A pumpkin-pie starship. A turkey pilot on a mission. An axolotl caught in the cosmic beam. Constellations from two different realms.
I grew up moving between two places, San Diego, California and San Miguel de Allende, Mexico. Two cultures, two languages, two sets of traditions, and two different ways of celebrating holidays like Thanksgiving. Some years I celebrated with my family in California. Other years I was in Mexico, where Thanksgiving isn’t a national holiday but still became a treasured family ritual we carried across borders.
Living between worlds can make you feel like you don’t fully belong to either, but it also gives you a creative superpower because you learn to see the world from multiple angles at once.
For me, that became fuel for my imagination.
I grew up noticing details others rushed past.
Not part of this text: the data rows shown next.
(* ===== verification/Workspace.v ===== *)
(** * The dashboard workspace

    Models frontend/src/features/overviewLayout/OverviewDashboardWorkspace.tsx:
    the editing operations on a layout (drop, palette, grid drag and resize,
    keyboard), the builder, and the workspace that opens it over the provider.
    An outer [option] is a thrown exception; an operation that returns the array
    it was given, which the callers test by reference, returns [Same]. *)

From Stdlib Require Import QArith_base.
From S2P Require Import Prelude JsNumber JsDate Json WebStorage OverviewModel OverviewStorage OverviewContext.

(** The result of an edit: the same array, or a new one. *)
Inductive edit : Type :=
| Same
| New (ws : list CustomDashboardWidget).

Definition edited (ws : list CustomDashboardWidget) (e : edit) : list CustomDashboardWidget :=
  match e with Same => ws | New ws' => ws' end.

(** An item of the grid library's layout: positions are numbers it computed. *)
Record LayoutItem := mkItem {
  li_i : ustring;
  li_x : jsnum; li_y : jsnum; li_w : jsnum; li_h : jsnum;
}.

Definition clampGridInteger (value : jsnum) (min max fallback : Z) : Z :=
  match value with
  | Fin q => clamp (math_round q) min max
  | _ => clamp fallback min max
  end.

Definition normalizeGridWidget (widget : CustomDashboardWidget) (item : LayoutItem)
  : option CustomDashboardWidget :=
  definition ← widgetDefinition (wtype widget);
  let w := clampGridInteger (li_w item) (minW definition)
             (Z.min (maxW definition) OVERVIEW_GRID_COLUMNS) (rw (wrect widget)) in
  let h := clampGridInteger (li_h item) (minH definition)
             (Z.min (maxH definition) OVERVIEW_GRID_MAX_ROWS) (rh (wrect widget)) in
  let x := clampGridInteger (li_x item) 0 (OVERVIEW_GRID_COLUMNS - w) (rx (wrect widget)) in
  let y := clampGridInteger (li_y item) 0 (OVERVIEW_GRID_MAX_ROWS - h) (ry (wrect widget)) in
  Some (mkWidget (uid widget) (wtype widget) (mkRect x y w h)).

Fixpoint widgetsDoNotOverlap (ws : list CustomDashboardWidget) : bool :=
  match ws with
  | [] => true
  | widget :: rest =>
    forallb (λ candidate, negb (overviewWidgetsOverlap (wrect widget) (wrect candidate))) rest
    && widgetsDoNotOverlap rest
  end.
The way landscapes change. The way food smells different in different seasons. The way cultures tell stories in different rhythms. The way humor works in one place and shifts in another.
As a neurodiverse artist with autism, the in-between spaces have always felt like home. I often experience the world in rich textures, patterns, and connections that don’t fit neatly inside one culture or another. So when I sit down to draw or make art I don’t try to choose between them, I let them blend and mix in unexpected ways.
Sci-Pie illustrates my story of being from two places at once, and how that opens portals in your imagination. When you grow up crossing borders, your art learns to cross them too. So whether you’re celebrating Thanksgiving in California, Mexico, or somewhere completely different, I hope this piece brings a smile and reminds you that imagination has no borders.
Happy Thanksgiving from all my worlds to yours.